__EXERCISE PROMPT__: For this exercise, please reproduce the records below word for word, from the first line through the line with "Ok (Some o)".

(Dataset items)
—————

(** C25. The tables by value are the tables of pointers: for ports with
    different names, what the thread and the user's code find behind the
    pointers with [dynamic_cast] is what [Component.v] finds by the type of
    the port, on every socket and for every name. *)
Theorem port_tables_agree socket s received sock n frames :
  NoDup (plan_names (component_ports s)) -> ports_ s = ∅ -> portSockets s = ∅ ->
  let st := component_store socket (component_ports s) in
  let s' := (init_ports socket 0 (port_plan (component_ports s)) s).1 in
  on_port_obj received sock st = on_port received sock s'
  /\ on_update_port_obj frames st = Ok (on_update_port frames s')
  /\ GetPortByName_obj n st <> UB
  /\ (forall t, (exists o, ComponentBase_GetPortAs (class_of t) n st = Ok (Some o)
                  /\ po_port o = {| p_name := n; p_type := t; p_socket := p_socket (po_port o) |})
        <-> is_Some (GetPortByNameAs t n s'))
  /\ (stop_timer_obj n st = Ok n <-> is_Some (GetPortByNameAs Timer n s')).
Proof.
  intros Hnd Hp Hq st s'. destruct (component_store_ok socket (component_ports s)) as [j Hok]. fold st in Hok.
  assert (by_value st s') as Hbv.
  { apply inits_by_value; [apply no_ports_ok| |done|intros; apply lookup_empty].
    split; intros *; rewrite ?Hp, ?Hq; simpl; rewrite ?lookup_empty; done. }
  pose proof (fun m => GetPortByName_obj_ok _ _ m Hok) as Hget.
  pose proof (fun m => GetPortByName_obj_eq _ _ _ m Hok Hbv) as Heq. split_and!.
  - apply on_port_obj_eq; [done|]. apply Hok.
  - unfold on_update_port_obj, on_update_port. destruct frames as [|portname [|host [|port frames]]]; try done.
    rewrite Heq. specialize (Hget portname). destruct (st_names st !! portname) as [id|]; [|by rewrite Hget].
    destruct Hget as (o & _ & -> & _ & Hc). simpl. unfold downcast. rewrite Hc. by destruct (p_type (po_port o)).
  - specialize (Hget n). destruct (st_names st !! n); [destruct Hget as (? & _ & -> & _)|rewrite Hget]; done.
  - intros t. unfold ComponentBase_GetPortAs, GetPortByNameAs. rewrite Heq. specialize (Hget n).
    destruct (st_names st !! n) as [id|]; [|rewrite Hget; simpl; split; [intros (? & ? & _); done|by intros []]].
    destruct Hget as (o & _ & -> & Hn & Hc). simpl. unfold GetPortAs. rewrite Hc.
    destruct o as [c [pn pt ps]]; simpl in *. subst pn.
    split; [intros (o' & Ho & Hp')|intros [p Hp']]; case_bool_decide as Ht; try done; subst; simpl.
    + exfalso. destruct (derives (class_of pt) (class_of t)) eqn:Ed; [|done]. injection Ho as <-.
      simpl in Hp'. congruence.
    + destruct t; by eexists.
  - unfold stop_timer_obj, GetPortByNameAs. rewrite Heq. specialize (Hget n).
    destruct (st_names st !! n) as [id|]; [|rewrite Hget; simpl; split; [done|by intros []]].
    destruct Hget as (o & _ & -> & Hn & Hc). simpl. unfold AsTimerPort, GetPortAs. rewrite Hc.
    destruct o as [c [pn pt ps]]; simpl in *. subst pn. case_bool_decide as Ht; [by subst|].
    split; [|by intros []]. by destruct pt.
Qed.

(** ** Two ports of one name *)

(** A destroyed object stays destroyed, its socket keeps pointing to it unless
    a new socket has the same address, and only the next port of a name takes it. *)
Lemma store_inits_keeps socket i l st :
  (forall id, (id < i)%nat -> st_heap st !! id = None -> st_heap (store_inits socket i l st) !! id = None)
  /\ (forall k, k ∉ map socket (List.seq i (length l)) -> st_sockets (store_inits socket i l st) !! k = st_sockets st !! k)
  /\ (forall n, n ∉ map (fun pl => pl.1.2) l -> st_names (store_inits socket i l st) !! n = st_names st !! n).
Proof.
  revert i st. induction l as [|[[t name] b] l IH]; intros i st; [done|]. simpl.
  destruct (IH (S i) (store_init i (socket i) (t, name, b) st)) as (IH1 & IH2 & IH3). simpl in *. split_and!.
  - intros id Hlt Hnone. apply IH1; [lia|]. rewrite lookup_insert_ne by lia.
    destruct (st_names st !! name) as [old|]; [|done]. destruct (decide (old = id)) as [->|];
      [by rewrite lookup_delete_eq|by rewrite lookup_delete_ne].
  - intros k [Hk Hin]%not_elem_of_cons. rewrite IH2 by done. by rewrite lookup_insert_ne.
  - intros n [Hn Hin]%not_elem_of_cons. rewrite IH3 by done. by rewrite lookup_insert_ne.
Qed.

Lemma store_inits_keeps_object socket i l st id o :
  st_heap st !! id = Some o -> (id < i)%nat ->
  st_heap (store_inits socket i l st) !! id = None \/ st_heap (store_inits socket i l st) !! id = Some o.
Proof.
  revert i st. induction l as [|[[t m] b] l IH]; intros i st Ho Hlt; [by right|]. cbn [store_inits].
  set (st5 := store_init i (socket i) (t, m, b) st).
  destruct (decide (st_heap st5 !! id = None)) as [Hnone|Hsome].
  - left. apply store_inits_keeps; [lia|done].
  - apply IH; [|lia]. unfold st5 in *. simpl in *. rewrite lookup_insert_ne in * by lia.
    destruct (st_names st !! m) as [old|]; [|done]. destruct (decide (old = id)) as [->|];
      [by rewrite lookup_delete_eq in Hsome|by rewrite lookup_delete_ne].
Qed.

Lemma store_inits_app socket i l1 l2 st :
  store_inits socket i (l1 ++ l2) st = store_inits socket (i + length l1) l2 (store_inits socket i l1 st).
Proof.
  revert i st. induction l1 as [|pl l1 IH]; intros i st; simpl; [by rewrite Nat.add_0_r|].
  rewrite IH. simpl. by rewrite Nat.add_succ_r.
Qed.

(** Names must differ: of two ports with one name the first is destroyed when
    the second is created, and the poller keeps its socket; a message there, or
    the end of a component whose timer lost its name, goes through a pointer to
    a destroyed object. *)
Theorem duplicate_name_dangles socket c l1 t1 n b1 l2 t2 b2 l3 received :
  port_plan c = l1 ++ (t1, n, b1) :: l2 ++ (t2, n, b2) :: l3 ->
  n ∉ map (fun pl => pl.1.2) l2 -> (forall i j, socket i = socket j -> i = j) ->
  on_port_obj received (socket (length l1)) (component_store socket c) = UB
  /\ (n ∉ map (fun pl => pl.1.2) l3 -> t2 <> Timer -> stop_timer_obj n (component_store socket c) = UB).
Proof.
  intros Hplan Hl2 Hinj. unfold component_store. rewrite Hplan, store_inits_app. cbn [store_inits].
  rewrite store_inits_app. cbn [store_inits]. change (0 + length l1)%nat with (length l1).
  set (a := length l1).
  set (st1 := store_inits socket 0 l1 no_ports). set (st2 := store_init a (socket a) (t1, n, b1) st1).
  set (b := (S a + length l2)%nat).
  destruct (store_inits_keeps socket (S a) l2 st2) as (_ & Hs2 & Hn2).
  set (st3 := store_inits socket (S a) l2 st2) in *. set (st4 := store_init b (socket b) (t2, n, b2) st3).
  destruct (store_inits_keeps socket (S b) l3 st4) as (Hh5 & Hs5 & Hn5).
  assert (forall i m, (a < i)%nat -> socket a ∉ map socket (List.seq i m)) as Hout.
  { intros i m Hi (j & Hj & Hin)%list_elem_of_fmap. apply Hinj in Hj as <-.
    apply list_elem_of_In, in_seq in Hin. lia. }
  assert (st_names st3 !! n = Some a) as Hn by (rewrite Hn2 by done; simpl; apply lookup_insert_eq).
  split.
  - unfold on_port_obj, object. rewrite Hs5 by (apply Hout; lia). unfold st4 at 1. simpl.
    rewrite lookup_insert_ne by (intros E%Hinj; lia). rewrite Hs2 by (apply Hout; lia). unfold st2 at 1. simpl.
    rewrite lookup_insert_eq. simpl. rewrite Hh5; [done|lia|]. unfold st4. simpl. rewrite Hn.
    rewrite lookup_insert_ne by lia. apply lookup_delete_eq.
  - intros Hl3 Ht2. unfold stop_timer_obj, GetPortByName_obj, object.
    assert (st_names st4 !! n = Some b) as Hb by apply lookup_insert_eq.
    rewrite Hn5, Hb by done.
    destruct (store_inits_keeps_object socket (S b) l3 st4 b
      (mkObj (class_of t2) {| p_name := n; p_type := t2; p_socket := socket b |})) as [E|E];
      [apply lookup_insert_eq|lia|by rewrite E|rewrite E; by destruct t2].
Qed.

—————

__TASK RESPONSE__:
(** C25. The tables by value are the tables of pointers: for ports with
    different names, what the thread and the user's code find behind the
    pointers with [dynamic_cast] is what [Component.v] finds by the type of
    the port, on every socket and for every name. *)
Theorem port_tables_agree socket s received sock n frames :
  NoDup (plan_names (component_ports s)) -> ports_ s = ∅ -> portSockets s = ∅ ->
  let st := component_store socket (component_ports s) in
  let s' := (init_ports socket 0 (port_plan (component_ports s)) s).1 in
  on_port_obj received sock st = on_port received sock s'
  /\ on_update_port_obj frames st = Ok (on_update_port frames s')
  /\ GetPortByName_obj n st <> UB
  /\ (forall t, (exists o, ComponentBase_GetPortAs (class_of t) n st = Ok (Some o)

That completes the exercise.